D’altra parte la banca senese, che è alle prese con l’elaborazione del piano industriale e la cartolarizzazione di 10 miliardi di sofferenze, non può permettersi di lasciare vacante la posizione di vertice. Per questo, a quanto risulta al Sole 24Ore, dentro all’istituto si sta lavorando per convocare già entro domenica un Cda straordinario per la nomina del nuovo amministratore delegato. Posizione per la quale Marco Morelli, già vice direttore generale a Siena, un passato alla guida della Banca dei Territori di Intesa Sanpaolo e oggi ai vertici di BofA Merril Lynch, risulta in pole position. «Tutto sotto controllo. Come annunciato dal comunicato del Cda il nuovo amministratore sarà nominato in tempi molto rapidi», hanno riferito ieri fonti del Mef a proposito della situazione di Mps.
Per quanto contemplate dal mercato, le dimissioni di Viola hanno sorpreso gli osservatori nelle tempistiche. Lo stesso manager, insieme al presidente Massimo Tononi, solo lunedì era a Francoforte per incontrare nuovamente la Vigilanza europea per fare il punto sullo stato di avanzamento del piano. Ecco perchè è ragionevole credere che un pressing istituzionale, magari del Tesoro, oggi primo azionista della banca con il 4%, abbia favorito un’accelerazione dell’uscita.
Resta da capire se, con un uomo nuovo al comando, qualcosa cambierà anche nella road map dell’istituto. Improbabile che il piano di massima concordato con la Bce, che prevede la cessione dei 27 miliardi di Npl lordi e la successiva ricapitalizzazione, possa cambiare. Non è da escludere che il nuovo manager tuttavia chieda qualche settimana in più per rivedere il piano industriale, la cui presentazione era calendarizzata per fine mese.

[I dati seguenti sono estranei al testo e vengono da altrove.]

Lemma creates_swapchain (ctx : Z -> Prop) device surface format extent mode alpha count old : ctx device -> ctx surface ->
  creates ctx (swapchain_create D device surface format extent mode alpha count old) (fun s n0 n1 l =>
    one (KSwapchain format extent mode alpha count old) [device; surface] (sc_handle s) n0 n1 l /\ images_of s).
Proof.
  intros Hd Hs. unfold swapchain_create. eapply creates_bind; [by apply quiet_device_commands|intros _ _].
  set (k := KSwapchain _ _ _ _ _ _). intros g Hg. assert (Forall ctx [device; surface]) as Hps by (by repeat constructor).
  pose proof (proj1 (id_wf _ _ Hg)). unfold vbind.
  destruct (vk_create_cases D ctx [device; surface] k g Hg Hps) as [->|(r & Hr & ->)]; unfold created_unchecked; cbn [fst snd].
  2: { rewrite (proj2 (Z.eqb_neq r VK_SUCCESS) Hr). cbn. exists (called g), (Err (VulkanLoaderError.Api r)).
       split_and!; [done|apply Hg|repeat split; cbn; lia|done]. }
  rewrite Z.eqb_refl. cbn [negb vret].
  destruct (make_adds ctx g k [device; surface] Hg Hps) as (Hwf1 & Hs1 & Hl1 & Hb1).
  pose proof (idle_make ctx g k [device; surface] Hg Hps) as Hg1.
  set (h := g_next g) in *. set (g1 := make (called g) (Object k [device; surface])) in *.
  set (ctx1 := fun x => x ∈ [h] \/ ctx x) in *.
  assert (Forall ctx1 [device; h]) as Hq.
  { apply List.Forall_cons; [by right|]. apply List.Forall_cons; [|done]. left. apply list_elem_of_In. by left. }
  assert (forall g2 e, same g g2 -> g_live g2 = g_live g1 -> exists g', releasing (A := list VkImage) [h] e g2 = Some (g', Err e) /\
    wf g' /\ same g g' /\ g_live g' = g_live g) as Hfail.
  { intros g2 e Hs2 Hl2. eapply (releasing_restores ctx g g2 _ [(h, Object k [device; surface])]);
      [exact Hg|apply teardown_one; lia|done|exact Hb1|exact Hs2|by rewrite Hl2]. }
  assert (forall n, all_or_nothing (E := VulkanLoaderError) g (Some (called (called g1), Ok (mkSwapchain device h
    (map (fun i => mkImage h (Z.of_nat i)) (seq 0 n))))) (fun s n0 n1 l =>
    one k [device; surface] (sc_handle s) n0 n1 l /\ images_of s)) as Hdone.
  { intros n. eexists _, (Ok _). split; [done|]. split; [exact Hwf1|]. split; [exact Hs1|].
    exists [(h, Object k [device; surface])]. split; [done|]. split; [exact Hb1|]. split; [done|].
    unfold images_of. cbn. apply Forall_forall. intros im (i & <- & _)%in_map_iff. done. }
  unfold swapchain_images, vbind. rewrite (vk_query_run D ctx1) by done. cbn [fst snd].
  destruct (negb _); [|unfold vbind; rewrite (vk_query_run D ctx1) by (done || by apply idle_called); cbn [fst snd];
    destruct (fill_result _ _ _) as [r n]; destruct (negb (r =? VK_SUCCESS)); [|apply Hdone]].
  - destruct (Hfail (called g1) (VulkanLoaderError.Api (vd_result D (g_calls g1)))) as (g' & -> & ? & ? & ?); [done..|]. by eexists _, (Err _).
  - destruct (Hfail (called (called g1)) (VulkanLoaderError.Api r)) as (g' & -> & ? & ? & ?); [done..|]. by eexists _, (Err _).
Qed.

(** ** Building the engine *)
Lemma creates_logical_device (ctx : Z -> Prop) instance physical requests : ctx instance -> ph_instance physical = instance ->
  creates ctx (create_logical_device D physical requests) (fun d n0 n1 l => exists k, l = [(d, Object k [instance])]).
Proof.
  intros Hi Hp. unfold create_logical_device. quiet_steps. rewrite Hp. eapply (creates_mono ctx ctx);
    [apply creates_object_unchecked; by repeat constructor|done|]. intros d n0 n1 l _ _ Hl. eexists. exact Hl.
Qed.

Lemma creates_surface (ctx : Z -> Prop) instance display window : ctx instance ->
  creates ctx (create_with_handles D instance display window) (one (KSurface window) [instance]).
Proof.
  intros Hi. unfold create_with_handles.
  assert (forall n, quiet ctx (resolve D instance n) (fun _ => True)) as Hres.
  { intros n g Hg. destruct (id_ctx _ _ Hg instance Hi) as [o Ho]. unfold resolve, instance_proc, live_or_none.
    rewrite (proj2 (Z.eqb_neq instance 0)) by (apply (idle_lt _ _ _ Hg) in Hi; lia).
    rewrite bool_decide_eq_true_2 by eauto. cbn. exists g. destruct (vd_instance D n); eexists; split_and!; done || apply same_refl. }
  eapply creates_bind; [apply quiet_guard|intros _ _]. do 2 (eapply creates_bind; [apply Hres|intros _ _]).
  apply creates_object_unchecked. by repeat constructor.
Qed.

Lemma quiet_queue (ctx : Z -> Prop) device family index : ctx device -> quiet ctx (device_queue D device family index) (fun _ => True).
Proof.
  intros Hd. unfold device_queue. eapply quiet_bind; [apply quiet_query; by repeat constructor|intros q _]. by apply quiet_ret.
Qed.

Ltac live := solve [repeat first [assumption | left; apply list_elem_of_In; cbn; tauto | right]].

Lemma creates_upload_buffer (ctx : Z -> Prop) device physical capacity usage required preferred : ctx device ->
  creates ctx (upload_buffer D device physical capacity usage required preferred)
    (fun b n0 n1 l => piece_ok (Piece n0 n1 [device] (buffer_handles b) l)).
Proof.
  intros Hd. unfold upload_buffer. eapply (creates_mono ctx ctx); [by apply creates_map_err, creates_buffer|done|].
  intros b n0 n1 l Hb Hctx Hbd. eapply piece_bound; [exact Hbd|exact Hb|]. by apply Hctx.
Qed.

Di sicuro il futuro capo azienda dovrà lavorare sull’operazione di aumento. In questo ambito, ieri il Cda della banca ha concordato di voler chiedere all’assemblea degli azionisti di fine ottobre una delega “aperta” per il maxi-piano patrimoniale da 5 miliardi, senza dettagliare anticipatamente l’importo dell’aumento da offrire in opzione agli azionisti, la quota eventualmente riservata all’anchor investor che gli advisor stanno cercando, e la quota di equity che sarà riservata alla conversione volontaria dei 3 miliardi di bond subordinati in mano agli investitori istituzionali. L’esigenza di avere una delega “aperta” da parte dei soci deriva infatti dalla complessità del piano e dall’imprevedibilità dell’esito della conversione dei bond che avverrà, secondo fonti finanziarie, attraverso il lancio di un’offerta pubblica di scambio con emissione di azioni contestuale a quella dell’aumento in opzione.